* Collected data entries
==========
Definition process (r : received) : M t unit :=
  match r with
  | RecvWouldBlock => mret tt
  | RecvError => throw (runtime_error "Failed to receive message")
  | RecvPacket pkt =>
      let pkt := take BUF_SIZE pkt in
      let len := Z.of_nat (length pkt) in
      b ← gets buf;
      modify (set_buf (pkt ++ drop (length pkt) b));;
      b ← gets buf;
      let header := c_dec clearing.c_clearing_header b in
      if negb (clearing.magic_number header =? clearing.MAGIC_NUMBER) then
        throw (runtime_error "Invalid magic number")
      else
        last ← gets last_seq_num;
        if negb (last =? 0) && negb (clearing.seq_num header =? u64 (last + 1)) then mret tt
        else
          modify (set_last_seq_num (clearing.seq_num header));;
          if clearing.msg_type header =? clearing.MSG_TYPE.FILL then
            if len <? Z.of_nat (c_size clearing.c_fill) then mret tt
            else
              let fill := c_dec clearing.c_fill b in
              if (clearing.f_side fill =? md.SIDE.BUY) || (clearing.f_side fill =? md.SIDE.SELL)
              then modify (apply_fill fill)
              else mret tt
          else mret tt
  end.
#[global] Arguments process : simpl never.

(** [get_positions], [get_raw_pnl], [get_volume] *)
Definition get_positions (s : t) : table := positions s.
Definition get_raw_pnl (s : t) : table := raw_pnl s.
Definition get_volume (s : t) : table := volume s.
End ClearingClient.

(** ** Fills, as published and as applied *)

Record fill_info := Fill { fi_client : Z; fi_symbol : Z; fi_quantity : Z; fi_price : Z; fi_side : Z }.

Definition fill_ok (f : fill_info) : Prop :=
  is_u32 (fi_client f) ∧ is_u32 (fi_symbol f) ∧ is_u32 (fi_quantity f) ∧ is_s32 (fi_price f) ∧
  (fi_side f = md.SIDE.BUY ∨ fi_side f = md.SIDE.SELL).

#[global] Instance fill_ok_dec f : Decision (fill_ok f).
Proof. unfold fill_ok. apply _. Defined.

Definition fill_struct (n : Z) (f : fill_info) : clearing.fill :=
  clearing.Build_fill (clearing.Build_clearing_header clearing.MAGIC_NUMBER (Z.of_nat (c_size clearing.c_fill)) n clearing.MSG_TYPE.FILL)
    (fi_client f) (fi_symbol f) (fi_quantity f) (fi_price f) (fi_side f).

Lemma fill_struct_ok n f : is_u32 n → fill_ok f → c_ok clearing.c_fill (fill_struct n f).
Proof.
  unfold is_u32. intros Hn (Hc & Hy & Hq & Hp & Hd). unfold is_u32 in *.
  cbn -[is_s32 Z.pow clearing.MAGIC_NUMBER]. split_and!; try lia; try done; by destruct Hd as [-> | ->].
Qed.

(** The datagrams of fills numbered from [n]. *)
Fixpoint fill_packets (n : Z) (fs : list fill_info) : list (list byte) :=
  match fs with [] => [] | f :: fs => c_enc clearing.c_fill (fill_struct n f) :: fill_packets (n + 1) fs end.

(** Sums over the fills of one client in one symbol. *)
Definition sum_fills (g : fill_info → Z) (c y : Z) (fs : list fill_info) : Z :=
  foldr (λ f z, (if decide ((c, y) = (fi_client f, fi_symbol f)) then g f else 0) + z) 0 fs.

Definition bought (f : fill_info) : Z := if fi_side f =? md.SIDE.BUY then fi_quantity f else 0.
Definition sold (f : fill_info) : Z := if fi_side f =? md.SIDE.BUY then 0 else fi_quantity f.
Definition paid (f : fill_info) : Z := bought f * fi_price f.
Definition received_for (f : fill_info) : Z := sold f * fi_price f.

Lemma sum_fills_app g c y fs gs : sum_fills g c y (fs ++ gs) = sum_fills g c y fs + sum_fills g c y gs.
Proof. unfold sum_fills. induction fs as [|f fs IH]; simpl; [done|]. rewrite IH. lia. Qed.

(** The tables are the sums over all fills so far, at their widths. *)
Definition tallied (s : ClearingClient.t) (fs : list fill_info) : Prop := ∀ c y,
  get2 (ClearingClient.positions s) c y = s32 (sum_fills bought c y fs - sum_fills sold c y fs) ∧
  get2 (ClearingClient.volume s) c y = u32 (sum_fills fi_quantity c y fs) ∧
  get2 (ClearingClient.total_buy s) c y = u32 (sum_fills paid c y fs) ∧
  get2 (ClearingClient.total_sell s) c y = u32 (sum_fills received_for c y fs) ∧
  get2 (ClearingClient.raw_pnl s) c y = s32 (sum_fills received_for c y fs - sum_fills paid c y fs).

Lemma tallied_initial : tallied ClearingClient.initial [].
Proof. intros c y. done. Qed.

Lemma s32_sub_s32 a b : s32 (s32 a - b) = s32 (a - b).
Proof. words. Qed.

Lemma s32_sub_u32 a b : s32 (u32 a - u32 b) = s32 (a - b).
Proof. words. Qed.

Lemma tallied_apply n s fs f :
  fill_ok f → tallied s fs → tallied (ClearingClient.apply_fill (fill_struct n f) s) (fs ++ [f]).
Proof.
  intros (_ & _ & _ & _ & Hd) Ht c y. specialize (Ht c y). destruct Ht as (Hp & Hv & Hb & Hs & Hr).
  rewrite !sum_fills_app. unfold sum_fills at 2 4 6 8 10 12 14. simpl foldr. rewrite !Z.add_0_r.
  unfold ClearingClient.apply_fill. cbn [fill_struct clearing.f_client_id clearing.f_symbol clearing.f_quantity clearing.f_price clearing.f_side
    ClearingClient.positions ClearingClient.volume ClearingClient.total_buy ClearingClient.total_sell ClearingClient.raw_pnl].
  set (buy := fi_side f =? md.SIDE.BUY).
  assert (bought f = if buy then fi_quantity f else 0) as -> by done.
  assert (sold f = if buy then 0 else fi_quantity f) as -> by done.
  assert (paid f = if buy then fi_quantity f * fi_price f else 0) as -> by (unfold paid, bought, buy; by destruct (_ =? _)).
  assert (received_for f = if buy then 0 else fi_quantity f * fi_price f) as -> by (unfold received_for, sold, buy; by destruct (_ =? _)).
  destruct buy; rewrite !get2_set2_case;
    destruct (decide ((c, y) = (fi_client f, fi_symbol f))) as [[= -> ->]|Hne];
    rewrite ?get2_set2_case, ?decide_True by done; rewrite ?Z.add_0_r, ?Z.mul_0_l, ?Z.add_0_r, ?Z.sub_0_r;
    rewrite ?Hp, ?Hv, ?Hb, ?Hs, ?Hr; try done.
  - rewrite s32_add, !u32_add_l, u32_add_r, s32_sub_u32. split_and!; try done; f_equal; lia.
  - rewrite s32_sub_s32, !u32_add_l, u32_add_r, s32_sub_u32. split_and!; try done; f_equal; lia.
Qed.

(** ** One datagram *)

Lemma fill_packet_length n f : is_u32 n → fill_ok f → length (c_enc clearing.c_fill (fill_struct n f)) = c_size clearing.c_fill.
Proof. intros. apply enc_length. by apply fill_struct_ok. Qed.

Lemma clearing_header_of_fill bs m : (c_size clearing.c_fill ≤ length bs)%nat → c_dec clearing.c_fill bs = m →
  c_dec clearing.c_clearing_header bs = clearing.f_header m.
Proof. intros _ <-. done. Qed.

Lemma run_process_fill n f s :
  is_u32 n → fill_ok f → length (ClearingClient.buf s) = ClearingClient.BUF_SIZE →
  ∃ b, length b = ClearingClient.BUF_SIZE ∧
  ClearingClient.process (RecvPacket (c_enc clearing.c_fill (fill_struct n f))) s =
    (Ret tt, 
     if negb (ClearingClient.last_seq_num s =? 0) && negb (n =? u64 (ClearingClient.last_seq_num s + 1))
     then ClearingClient.set_buf b s
     else ClearingClient.apply_fill (fill_struct n f) (ClearingClient.set_last_seq_num n (ClearingClient.set_buf b s))).
Proof.
  intros Hn Hf Hb. unfold ClearingClient.process.
  set (pkt := c_enc clearing.c_fill (fill_struct n f)).
  assert (length pkt = 32%nat) as Hlen by by apply fill_packet_length.
  assert (Z.of_nat ClearingClient.BUF_SIZE = 4096) as HB by done.
  rewrite firstn_all2 by lia. erewrite bind_ret by reflexivity. cbn beta. erewrite bind_ret by reflexivity. cbn beta.
  set (b := pkt ++ drop (length pkt) (ClearingClient.buf s)).
  assert (length b = ClearingClient.BUF_SIZE) as Hbl by (unfold b; rewrite length_app, length_drop; lia).
  exists b. split; [done|]. erewrite bind_ret by reflexivity. cbn beta. cbn [ClearingClient.buf ClearingClient.set_buf].
  assert (c_dec clearing.c_fill b = fill_struct n f) as Hdec by (apply dec_enc; by apply fill_struct_ok).
  rewrite (clearing_header_of_fill b (fill_struct n f)) by (done || (change (c_size clearing.c_fill) with 32%nat; lia)).
  cbn [fill_struct clearing.f_header clearing.magic_number clearing.seq_num clearing.msg_type].
  rewrite Z.eqb_refl. cbn [negb]. erewrite bind_ret by reflexivity. cbn beta.
  change (ClearingClient.last_seq_num (ClearingClient.set_buf b s)) with (ClearingClient.last_seq_num s).
  destruct (_ && _); [done|]. erewrite bind_ret by reflexivity. cbn beta.
  rewrite Z.eqb_refl. rewrite Hlen. change (Z.of_nat 32 <? Z.of_nat (c_size clearing.c_fill)) with false. cbn iota.
  rewrite Hdec. cbn [fill_struct clearing.f_side].
  destruct Hf as (_ & _ & _ & _ & Hd).
  assert ((fi_side f =? md.SIDE.BUY) || (fi_side f =? md.SIDE.SELL) = true) as -> by (by destruct Hd as [-> | ->]).
  done.
Qed.

(** Datagrams in sequence are all applied, and what a fill keeps true of the
    tables and the fills so far, they keep. *)
Lemma run_process_fills_keep (I : ClearingClient.t → list fill_info → Prop) :
  (∀ n b s fs f, fill_ok f → I s fs →
    I (ClearingClient.apply_fill (fill_struct n f) (ClearingClient.set_last_seq_num n (ClearingClient.set_buf b s))) (fs ++ [f])) →
  ∀ fs n s done_,
  ClearingClient.last_seq_num s = n → 0 <= n → n + Z.of_nat (length fs) < 2 ^ 32 →
  Forall fill_ok fs → length (ClearingClient.buf s) = ClearingClient.BUF_SIZE → I s done_ →
  ∃ s', for_each (fill_packets (n + 1) fs) (λ pkt, ClearingClient.process (RecvPacket pkt)) s = (Ret tt, s') ∧
    I s' (done_ ++ fs) ∧ ClearingClient.last_seq_num s' = n + Z.of_nat (length fs) ∧
    length (ClearingClient.buf s') = ClearingClient.BUF_SIZE.
Proof.
  intros HI. induction fs as [|f fs IH]; intros n s dn Hl Hn Hmax Hok Hb Ht; cbn [fill_packets for_each length].
  { exists s. rewrite app_nil_r, Z.add_0_r. done. }
  cbn [length] in Hmax. apply Forall_cons in Hok as [Hf Hok].
  assert (is_u32 (n + 1)) as Hn1 by (unfold is_u32; lia).
  destruct (run_process_fill (n + 1) f s Hn1 Hf Hb) as (b & Hbl & Hrun).
  rewrite Hl, (u64_id (n + 1)), Z.eqb_refl, andb_false_r in Hrun by (unfold is_u64; lia).
  set (s1 := ClearingClient.apply_fill _ _) in Hrun.
  destruct (IH (n + 1) s1 (dn ++ [f])) as (s2 & Hrun2 & Ht2 & Hl2 & Hb2); try done; try lia.
  { by apply HI. }
  exists s2. split; [by erewrite bind_ret by exact Hrun|]. rewrite <- app_assoc in Ht2. split; [done|].
  split; [rewrite Hl2; lia|done].
Qed.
==========
* What the exercise asks
Beginning at the line with "Record fill_info := Fill" and stopping after the line with "Lemma sum_fills_app g", please write out every line of the data above exactly and nothing else.

* Answer to the problem
Record fill_info := Fill { fi_client : Z; fi_symbol : Z; fi_quantity : Z; fi_price : Z; fi_side : Z }.

Definition fill_ok (f : fill_info) : Prop :=
  is_u32 (fi_client f) ∧ is_u32 (fi_symbol f) ∧ is_u32 (fi_quantity f) ∧ is_s32 (fi_price f) ∧
  (fi_side f = md.SIDE.BUY ∨ fi_side f = md.SIDE.SELL).

#[global] Instance fill_ok_dec f : Decision (fill_ok f).
Proof. unfold fill_ok. apply _. Defined.

Definition fill_struct (n : Z) (f : fill_info) : clearing.fill :=
  clearing.Build_fill (clearing.Build_clearing_header clearing.MAGIC_NUMBER (Z.of_nat (c_size clearing.c_fill)) n clearing.MSG_TYPE.FILL)
    (fi_client f) (fi_symbol f) (fi_quantity f) (fi_price f) (fi_side f).

Lemma fill_struct_ok n f : is_u32 n → fill_ok f → c_ok clearing.c_fill (fill_struct n f).
Proof.
  unfold is_u32. intros Hn (Hc & Hy & Hq & Hp & Hd). unfold is_u32 in *.
  cbn -[is_s32 Z.pow clearing.MAGIC_NUMBER]. split_and!; try lia; try done; by destruct Hd as [-> | ->].
Qed.

(** The datagrams of fills numbered from [n]. *)
Fixpoint fill_packets (n : Z) (fs : list fill_info) : list (list byte) :=
  match fs with [] => [] | f :: fs => c_enc clearing.c_fill (fill_struct n f) :: fill_packets (n + 1) fs end.

(** Sums over the fills of one client in one symbol. *)
Definition sum_fills (g : fill_info → Z) (c y : Z) (fs : list fill_info) : Z :=
  foldr (λ f z, (if decide ((c, y) = (fi_client f, fi_symbol f)) then g f else 0) + z) 0 fs.

Definition bought (f : fill_info) : Z := if fi_side f =? md.SIDE.BUY then fi_quantity f else 0.
Definition sold (f : fill_info) : Z := if fi_side f =? md.SIDE.BUY then 0 else fi_quantity f.
Definition paid (f : fill_info) : Z := bought f * fi_price f.
Definition received_for (f : fill_info) : Z := sold f * fi_price f.

Lemma sum_fills_app g c y fs gs : sum_fills g c y (fs ++ gs) = sum_fills g c y fs + sum_fills g c y gs.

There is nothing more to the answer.